**ACTION ITEM**
Read through the data, and wherever a line holds the word "pretty", write that line out.

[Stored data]
**********

(** C18. What a tab accepted it refuses until its window of the key is cleared, whatever calls overlap,
    whatever other tabs do and whatever requests fail: once [accept] has settled, a [check] of the same
    CTR that is called afterwards in that tab and settles, resolves to [false]. Three conditions: no call
    of the tab clears the key (after a [clear] the CTR is new again), the tab's calls are about at most
    as many keys as the cache holds, and the CTRs of the key fit in the window. *)
Theorem accepted_ctr_stays_refused (e : Idb) (evs1 evs2 : list BrowserEvent) (m t : nat) (ns key : string) (ctr : Z)
    (r v : res (option bool))
    (b1 := run_browser (idle_browser e) evs1)
    (b2 := run_browser b1 (Begin t (CallCheck key ctr) :: evs2))
    (He : idb_wf e) (Hidb : idbAvailable e = true) (Hlocks : locksAvailable e = true)
    (Hopen : forall ns' w q, OpenTab t ns' w q ∈ evs1 ++ evs2 ->
       ns' = ns /\ Z.of_nat (length (key_ctrs (store e) (journal b2) ns key)) <= resolveWindow w)
    (Hkeys : (length (tab_keys (journal b2) t) <= REPLAY_MEM_CACHE_CAP)%nat)
    (Hclear : forall i ns', journal b2 !! i <> Some (mkJob t ns' (CallClear key)))
    (Haccept : journal b1 !! m = Some (mkJob t ns (CallAccept key ctr)))
    (Hsettled : flights b1 !! m = Some (mkFlight t (Finished r)))
    (Hcheck : flights b2 !! length (journal b1) = Some (mkFlight t (Finished v))) :
  v = Ok (Some false).
Proof.
  set (U := key_ctrs (store e) (journal b2) ns key) in *.
  assert (0 < Z.of_nat (length U)) as HU0.
  { assert (pretty ctr ∈ U) as [i Hi%lookup_lt_Some]%list_elem_of_lookup_1; [|lia].
    apply key_ctrs_known. right. exists m, t, key, ctr. split; [|done]. eapply prefix_lookup_Some; [exact Haccept|].
    apply (journal_run b1 (Begin t (CallCheck key ctr) :: evs2)). }
  apply (session_run (journal b2) (store e) t ns key (pretty ctr) (store_key ns <$> tab_keys (journal b2) t) U
    (length (journal b1))) with (e := e) (evs1 := evs1) (evs2 := evs2) (m := m) (r := r) (ns' := ns) (ctr := ctr); try done.
  - by rewrite length_fmap.
  - apply key_ctrs_known.
  - intros i j Hj Ht. apply list_elem_of_fmap_2. rewrite <- Ht. by eapply tab_keys_call.
  - intros i [t' ns' call] Hj Ht Hc. cbn in *. subst t' call. by eapply Hclear.
  - split; [|unfold capable; cbn; by rewrite Hidb, Hlocks].
    intros ns' fk l Hl. split; [by eapply He|]. intros x Hx. left. by exists l.
  - intros [t' ns' w q| | | |] Hin; try done. intros ->. destruct (Hopen _ _ _ Hin). split_and!; [done|done|lia].
Qed.

(** Two calls of [accept] that overlap while the writes fail, then a [check]. *)
Definition session_events1 : list BrowserEvent :=
  [OpenTab 0 "app" (Some (JsInt 4)) false; Faults true true false true true;
   Begin 0 (CallAccept "k" 5); Begin 0 (CallAccept "k" 6); Begin 0 (CallCheck "other" 6);
   Resume 1; Resume 0; Resume 2; Resume 1; Resume 0] ++ finish_call 0 ++ finish_call 1 ++ finish_call 2.

Definition session_events2 : list BrowserEvent := Begin 0 (CallCheck "k" 5) :: finish_call 3.

Lemma accepted_ctr_stays_refused_witness :
  flights (run_browser (run_browser (idle_browser quiet_origin) session_events1) session_events2) !! 3%nat =
    Some (mkFlight 0 (Finished (Ok (Some false)))).
Proof.
  assert (exists v, flights (run_browser (run_browser (idle_browser quiet_origin) session_events1) session_events2) !! 3%nat =
    Some (mkFlight 0 (Finished v))) as [v Hv] by (eexists; vm_compute; reflexivity).
  rewrite Hv. do 3 f_equal.
  apply (accepted_ctr_stays_refused quiet_origin session_events1 (finish_call 3) 0 0 "app" "k" 5 (Ok None) v
    quiet_origin_wf); try reflexivity; [| | |exact Hv]; clear Hv.
  - intros ns w q Hin. unfold session_events1, finish_call in Hin.
    repeat (apply elem_of_app in Hin as [Hin|Hin]); try (by apply elem_of_replicate in Hin as [? ?]).
    repeat (apply elem_of_cons in Hin as [Hin|Hin]; [try discriminate|]); [|by apply not_elem_of_nil in Hin].
    injection Hin as -> -> ->. split; [reflexivity|]. vm_compute. discriminate.
  - apply Nat.leb_le. vm_compute. reflexivity.
  - intros i ns. destruct i as [|[|[|[|i]]]]; vm_compute; discriminate.
Defined.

**********

**ANSWER SECTION**
  { assert (pretty ctr ∈ U) as [i Hi%lookup_lt_Some]%list_elem_of_lookup_1; [|lia].
  apply (session_run (journal b2) (store e) t ns key (pretty ctr) (store_key ns <$> tab_keys (journal b2) t) U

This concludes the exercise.